Public libraries in South Africa - agents or victims of educational change?

  • Genevieve Hart Department of Library & Information Science, University of the Western Cape


The paper explores the impact of educational change in South Africa on public libraries. It surveys the recent literature to conclude that the position of school libraries is precarious and that public librarians feel victimised by the new curriculum. This represents a puzzling contradiction, as librarians' expectations were that the ethos and methodologies of the new curriculum. Curriculum 2005 (C2005) , would provide a more favourable climate. The curriculum has indeed brought increased use of public libraries by school learners. yet there has been little recognition in official quarters of the educational role of public libraries. It is suggested that, if librarians are to gain a better footing in curriculum planning, they need to engage with educationists as to the role libraries play in resource-based learning.
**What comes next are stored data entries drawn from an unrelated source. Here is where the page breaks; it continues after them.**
(** C2, as the code has it.  In a function that is not marked
    [nvvm.kernel]: a return of fewer than two values becomes a plain
    [llvm.return] of them; a return of [N >= 2] values becomes an
    undefined aggregate, [N] insertions of which the [k]-th puts value [k]
    at index [k] of the result of the one before, and an [llvm.return] of
    the last aggregate.  At a call: with fewer than two results the
    results of the new call are the results; with [M >= 2] results there
    are [M] extractions from the aggregate the new call returns, the
    [k]-th at index [k], and their results, in this order, are the
    results. *)
Theorem results_packed_and_unpacked funcOp op opOperands operands next :
  hasAttr (llvm_attrs funcOp) "nvvm.kernel" = false ->
  op_kind op = ReturnOp opOperands ->
  ((length operands < 2)%nat ->
   ReturnOpConversion convertType funcOp op operands next
   = Success [mkOp (LLVMReturnOp operands) [] (op_attrs op)])
  /\ ((2 <= length operands)%nat ->
      forall ty, packFunctionResults convertType [llvm_result funcOp] = Some ty ->
      exists inserts,
        ReturnOpConversion convertType funcOp op operands next
        = Success (mkOp LLVMUndefOp [mkValue next ty] ∅ :: inserts
                   ++ [mkOp (LLVMReturnOp [mkValue (next + length operands) ty])
                            [] (op_attrs op)])
        /\ length inserts = length operands
        /\ forall k v, operands !! k = Some v ->
             inserts !! k
             = Some (mkOp (LLVMInsertValueOp (mkValue (next + k) ty) v k)
                          [mkValue (S (next + k)) ty] ∅))
  /\ (forall next' callOp newCallOp,
        ((length (op_results callOp) < 2)%nat ->
         getCallOpResults next' callOp newCallOp
         = Some ([], op_results newCallOp))
        /\ ((2 <= length (op_results callOp))%nat ->
            forall packed rest, op_results newCallOp = packed :: rest ->
            exists extracts results,
              getCallOpResults next' callOp newCallOp = Some (extracts, results)
              /\ length extracts = length (op_results callOp)
              /\ length results = length (op_results callOp)
              /\ forall k, (k < length (op_results callOp))%nat ->
                   extracts !! k
                   = Some (mkOp (LLVMExtractValueOp packed k)
                                [mkValue (next' + k)
                                         (fieldType (v_type packed) k)] ∅)
                   /\ results !! k
                      = Some (mkValue (next' + k)
                                      (fieldType (v_type packed) k)))).
Proof.
  intros Hdev Hkind. unfold ReturnOpConversion. rewrite Hkind, Hdev.
  split; [|split].
  - intros Hlt. by rewrite bool_decide_eq_true_2.
  - intros Hge ty Hty. rewrite bool_decide_eq_false_2 by lia. rewrite Hty.
    destruct (insertValues ty (S next) 0 (mkValue next ty) operands)
      as [inserts final] eqn:Hins.
    destruct (insertValues_spec _ _ _ _ _ _ Hins) as (-> & Hlen & Hk).
    exists inserts. split; [done|]. split; [done|].
    intros k v Hv. by rewrite (Hk _ _ Hv).
  - intros next' callOp newCallOp. unfold getCallOpResults. split.
    + intros Hlt. by rewrite bool_decide_eq_true_2.
    + intros Hge packed rest Hres. rewrite bool_decide_eq_false_2 by lia.
      rewrite Hres.
      destruct (extractValues_spec packed (length (op_results callOp)) next' 0)
        as [Hlen Hk].
      eexists _, _. split; [reflexivity|]. split; [done|].
      rewrite extractValues_results. split; [by rewrite length_fmap, length_seq|].
      intros k Hlt. split; [by rewrite Hk|].
      rewrite list_lookup_fmap, lookup_seq_lt by done. reflexivity.
Qed.
End ResultPacking.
They will need to provide documented evidence by means of research studies. As an example of such a study, the paper describes the author's study of school learners ' use of two public libraries in a disadvantaged community in Cape Town. The libraries were found to be playing a crucial role in the learning programme of the learners. However. it is suggested that the two libraries need to design more systematic structured programmes if the needs of school learners for information literacy education are to be met. This might require explicit endorsement of their educational role by their own governance structures and the provincial Education Department.